(* ===== verification/Rules.v ===== *)
(** * The management of approval rules

    [api/routes/approval_rules.py], behind the middleware and the permissions of
    Access, on the rules and approvals of Approvals.  Deleting a rule clears the
    reference of its approvals, and deleting a role the escalation role of the
    rules, as the ORM does without [passive_deletes].  A run mixes requests on
    accounts and rules with whatever is done to approvals. *)
From S2P Require Import Prelude PyStr SqlTable Controller Accounts Access Seed.
From S2P Require Approvals.
From stdpp Require Import base tactics list strings.
From Stdlib Require Import ZArith Lia.
Import Approvals(ApprovalRule, ru_id, ru_name, ru_scope_type, ru_scope_id, ru_operations, ru_required_approvers, ru_escalation_timeout_hours,
  ru_escalation_role_id, ru_is_active, ru_priority, ApprovalDB, Approval, approvals, rules, ap_id, ap_rule_id, approval_op, approval_serve).
Open Scope string_scope.
#[local] Arguments String.append !_ _ : simpl nomatch.

Record ApprovalRuleCreate := {
  nc_name : string;
  nc_scope_type : string;
  nc_scope_id : option string;
  nc_operations : list string;
  nc_required_approvers : Z;
  nc_escalation_timeout_hours : Z;
  nc_escalation_role_id : option string;
  nc_is_active : bool;
  nc_priority : Z
}.

Record ApprovalRuleUpdate := {
  nu_name : option string;
  nu_scope_type : option string;
  nu_scope_id : option string;
  nu_operations : option (list string);
  nu_required_approvers : option Z;
  nu_escalation_timeout_hours : option Z;
  nu_escalation_role_id : option string;
  nu_is_active : option bool;
  nu_priority : option Z
}.

Record RulesWorld := { accounts : AccountsDB; approval_db : ApprovalDB }.
Abbreviation RulesM A := (M RulesWorld server_error A).

Definition SCOPE_TYPES : list string := ["device_group"; "user_group"; "global"].

Definition check_scope_type (s : string) : RulesM unit :=
  if in_list SCOPE_TYPES s then mret tt
  else raise (HTTPException 400 ("Invalid scope_type. Must be one of: " ++ PyStr.join ", " SCOPE_TYPES)).

Definition get_rules : RulesM (list ApprovalRule) := w ← get_state; mret (rules (approval_db w)).
Definition set_rules (f : list ApprovalRule -> list ApprovalRule) : RulesM unit := modify (fun w => w <| approval_db ::= fun d => d <| rules ::= f |> |>).

Definition check_rule_name (name : string) (others : ApprovalRule -> bool) : RulesM unit :=
  l ← get_rules;
  match sql_select (fun r => has_key ru_name name r && others r) l with
  | [] => mret tt
  | [_] => raise (HTTPException 400 "Approval rule name already exists")
  | _ => raise MultipleResultsFound
  end.

Definition insert_rule (r : ApprovalRule) : RulesM unit :=
  l ← get_rules;
  match sql_insert ru_id r l with
  | Some l => set_rules (fun _ => l)
  | None => raise IntegrityError
  end.

Definition new_rule (id : string) (data : ApprovalRuleCreate) : ApprovalRule :=
  {| ru_id := id; ru_name := nc_name data; ru_scope_type := nc_scope_type data; ru_scope_id := nc_scope_id data;
     ru_operations := Some (nc_operations data); ru_required_approvers := nc_required_approvers data;
     ru_escalation_timeout_hours := nc_escalation_timeout_hours data; ru_escalation_role_id := nc_escalation_role_id data;
     ru_is_active := nc_is_active data; ru_priority := nc_priority data |}.

(** The name is free, so the row can be written. *)
Definition create_rule (id : string) (data : ApprovalRuleCreate) : RulesM unit :=
  check_scope_type (nc_scope_type data);;
  check_rule_name (nc_name data) (fun _ => true);;
  insert_rule (new_rule id data).

Definition need_rule (rule_id : string) : RulesM ApprovalRule :=
  l ← get_rules;
  match sql_find ru_id rule_id l with
  | Some r => mret r
  | None => raise (HTTPException 404 "Approval rule not found")
  end.

(** What is not given stays: no field can be set to null again. *)
Definition changed_rule (data : ApprovalRuleUpdate) (r : ApprovalRule) : ApprovalRule :=
  r <| ru_scope_type ::= fun x => default x (nu_scope_type data) |>
    <| ru_name ::= fun x => default x (nu_name data) |>
    <| ru_scope_id ::= fun x => match nu_scope_id data with Some y => Some y | None => x end |>
    <| ru_operations ::= fun x => match nu_operations data with Some y => Some y | None => x end |>
    <| ru_required_approvers ::= fun x => default x (nu_required_approvers data) |>
    <| ru_escalation_timeout_hours ::= fun x => default x (nu_escalation_timeout_hours data) |>
    <| ru_escalation_role_id ::= fun x => match nu_escalation_role_id data with Some y => Some y | None => x end |>
    <| ru_is_active ::= fun x => default x (nu_is_active data) |>
    <| ru_priority ::= fun x => default x (nu_priority data) |>.

Definition update_rule (rule_id : string) (data : ApprovalRuleUpdate) : RulesM unit :=
  rule ← need_rule rule_id;
  match nu_scope_type data with Some s => check_scope_type s | None => mret tt end;;
  match nu_name data with Some name => check_rule_name name (fun r => negb (has_key ru_id rule_id r)) | None => mret tt end;;
  set_rules (fun l => (sql_update (has_key ru_id rule_id) (fun _ => changed_rule data rule) l).1).

Definition forget_rule (rule_id : string) (a : Approval) : Approval :=
  if bool_decide (ap_rule_id a = Some rule_id) then a <| ap_rule_id := None |> else a.

Definition delete_rule (rule_id : string) : RulesM unit :=
  need_rule rule_id;;
  modify (fun w => w <| approval_db ::= fun d => d <| rules ::= fun l => (sql_delete (has_key ru_id rule_id) l).1 |>
                                                  <| approvals ::= map (forget_rule rule_id) |> |>).

(** ** Requests *)

Inductive rule_request : Type :=
| CreateRule (id : string) (data : ApprovalRuleCreate)
| UpdateRule (rule_id : string) (data : ApprovalRuleUpdate)
| DeleteRule (rule_id : string).

Definition rule_action (r : rule_request) : string :=
  match r with CreateRule _ _ => "create" | UpdateRule _ _ => "update" | DeleteRule _ => "delete" end.

Definition manage (r : rule_request) : RulesM unit :=
  match r with
  | CreateRule id data => create_rule id data
  | UpdateRule id data => update_rule id data
  | DeleteRule id => delete_rule id
  end.

Definition in_accounts {A} (m : AccountsM A) : RulesM A := fun w => let '(r, d) := m (accounts w) in (r, w <| accounts := d |>).

Definition handle_rule (rq : RequestState) (r : rule_request) : RulesM unit :=
  in_accounts (require_permission "approval_rule" (rule_action r) rq);; manage r.

Record RuleArrival := { ra_time : Z; ra_path : string; ra_authorization : option string; ra_client : option string; ra_request : rule_request }.

Section Runs.
Context {C : Crypto} (BCRYPT_AVAILABLE JWT_AVAILABLE : bool) (listed : list string -> string) (fromisoformat : string -> option Z).

Definition arrive_rule (x : RuleArrival) (w : RulesWorld) : result server_error unit * RulesWorld :=
  match with_db (in_accounts (dispatch JWT_AVAILABLE (ra_time x) (ra_path x) (ra_authorization x) (ra_client x))) w with
  | (Ok (Called rq), w) => with_db (handle_rule rq (ra_request x)) w
  | (Ok (Answered status detail), w) => (Err (HTTPException status detail), w)
  | (Err e, w) => (Err e, w)
  end.

Inductive event : Type :=
| AccountEvent (x : Arrival)
| RuleEvent (x : RuleArrival)
| ApprovalEvent (o : approval_op).

Definition forget_role (role_id : string) (r : ApprovalRule) : ApprovalRule :=
  if bool_decide (ru_escalation_role_id r = Some role_id) then r <| ru_escalation_role_id := None |> else r.

(** Deleting a role clears the references of the rules. *)
Definition on_rules (r : access_request) (l : list ApprovalRule) : list ApprovalRule :=
  match r with DeleteRole id => map (forget_role id) l | _ => l end.

Definition step (e : event) (w : RulesWorld) : RulesWorld :=
  match e with
  | AccountEvent x =>
      let '(r, d) := arrive BCRYPT_AVAILABLE JWT_AVAILABLE listed fromisoformat x (accounts w) in
      let w := w <| accounts := d |> in
      match r with
      | Ok _ => w <| approval_db ::= fun d => d <| rules ::= on_rules (ar_request x) |> |>
      | Err _ => w
      end
  | RuleEvent x => (arrive_rule x w).2
  | ApprovalEvent o => w <| approval_db ::= fun d => approval_serve d o |>
  end.

Definition run (es : list event) (w : RulesWorld) : RulesWorld := fold_left (fun w e => step e w) es w.
End Runs.

(** ** What the handlers do *)

Lemma check_scope_type_Ok s w a w' : check_scope_type s w = (Ok a, w') -> w' = w /\ s ∈ SCOPE_TYPES.
Proof. unfold check_scope_type. destruct (in_list SCOPE_TYPES s) eqn:E; [|done]. intros [= _ <-]. by apply in_list_spec in E. Qed.

Lemma check_rule_name_Ok name P w a w' : check_rule_name name P w = (Ok a, w') ->
  w' = w /\ forall r, r ∈ rules (approval_db w) -> P r = true -> ru_name r ≠ name.
Proof.
  unfold check_rule_name, get_rules. unfold_M. destruct (sql_select _ _) as [|x [|y l]] eqn:E; [|done..]. intros [= _ <-]. split; [done|].
  intros r Hr HP <-. apply (not_elem_of_nil r). rewrite <- E. apply elem_of_sql_select. split; [done|]. by rewrite HP, (proj2 (has_key_true _ _ _)).
Qed.

Lemma need_rule_Ok id w r w' : need_rule id w = (Ok r, w') -> w' = w /\ r ∈ rules (approval_db w) /\ ru_id r = id.
Proof.
  unfold need_rule, get_rules. unfold_M. destruct (sql_find ru_id id _) as [x|] eqn:E; [|done]. intros [= -> <-]. by apply sql_find_Some_1 in E.
Qed.

Lemma create_rule_Ok id data w a w' : create_rule id data w = (Ok a, w') ->
  w' = w <| approval_db ::= fun d => d <| rules ::= fun l => (l ++ [new_rule id data])%list |> |> /\ nc_scope_type data ∈ SCOPE_TYPES
  /\ (id ∉ ru_id <$> rules (approval_db w)) /\ forall r, r ∈ rules (approval_db w) -> ru_name r ≠ nc_name data.
Proof.
  unfold create_rule. step_M x s1 H1. apply check_scope_type_Ok in H1 as [-> Hs]. step_M y s2 H2. apply check_rule_name_Ok in H2 as [-> Hn].
  unfold insert_rule, get_rules, sql_insert, set_rules. unfold_M. destruct (sql_find _ _ _) eqn:E; [done|]. intros [= _ <-]. split; [done|].
  split; [done|]. split; [by apply sql_find_None in E|]. intros r Hr. by apply Hn.
Qed.

Lemma update_rule_Ok id data w a w' : update_rule id data w = (Ok a, w') -> exists r, r ∈ rules (approval_db w) /\ ru_id r = id
  /\ (forall s, nu_scope_type data = Some s -> s ∈ SCOPE_TYPES)
  /\ (forall n, nu_name data = Some n -> forall x, x ∈ rules (approval_db w) -> ru_id x ≠ id -> ru_name x ≠ n)
  /\ w' = w <| approval_db ::= fun d => d <| rules ::= fun l => (sql_update (has_key ru_id id) (fun _ => changed_rule data r) l).1 |> |>.
Proof.
  unfold update_rule. step_M r s1 H1. apply need_rule_Ok in H1 as (-> & Hr & Hid). step_M x s2 H2. step_M y s3 H3. intros [= _ <-].
  assert (s2 = w /\ forall s, nu_scope_type data = Some s -> s ∈ SCOPE_TYPES) as [-> Hs].
  { destruct (nu_scope_type data) as [s|]; [|by injection H2 as _ <-]. apply check_scope_type_Ok in H2 as [-> Hs]. split; [done|]. by intros ? [= <-]. }
  assert (s3 = w /\ forall n, nu_name data = Some n -> forall x, x ∈ rules (approval_db w) -> ru_id x ≠ id -> ru_name x ≠ n) as [-> Hn].
  { destruct (nu_name data) as [n|]; [|by injection H3 as _ <-]. apply check_rule_name_Ok in H3 as [-> Hn]. split; [done|]. intros ? [= <-] z Hz Hne.
    apply Hn; [done|]. by apply negb_true_iff, has_key_false. }
  by exists r.
Qed.

Lemma delete_rule_Ok id w a w' : delete_rule id w = (Ok a, w') -> id ∈ ru_id <$> rules (approval_db w)
  /\ w' = w <| approval_db ::= fun d => d <| rules ::= fun l => (sql_delete (has_key ru_id id) l).1 |> <| approvals ::= map (forget_rule id) |> |>.
Proof. unfold delete_rule. step_M r s1 H1. apply need_rule_Ok in H1 as (-> & Hr & <-). intros [= _ <-]. split; [by apply list_elem_of_fmap_2|done]. Qed.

--------------------------------------------------

Above are some records; copy exactly the lines from the one with "check_scope_type (nc_scope_type data);;" through the one with "<| ru_operations ::= fun", both included, and no others.

## Response to this task
  check_scope_type (nc_scope_type data);;
  check_rule_name (nc_name data) (fun _ => true);;
  insert_rule (new_rule id data).

Definition need_rule (rule_id : string) : RulesM ApprovalRule :=
  l ← get_rules;
  match sql_find ru_id rule_id l with
  | Some r => mret r
  | None => raise (HTTPException 404 "Approval rule not found")
  end.

(** What is not given stays: no field can be set to null again. *)
Definition changed_rule (data : ApprovalRuleUpdate) (r : ApprovalRule) : ApprovalRule :=
  r <| ru_scope_type ::= fun x => default x (nu_scope_type data) |>
    <| ru_name ::= fun x => default x (nu_name data) |>
    <| ru_scope_id ::= fun x => match nu_scope_id data with Some y => Some y | None => x end |>
    <| ru_operations ::= fun x => match nu_operations data with Some y => Some y | None => x end |>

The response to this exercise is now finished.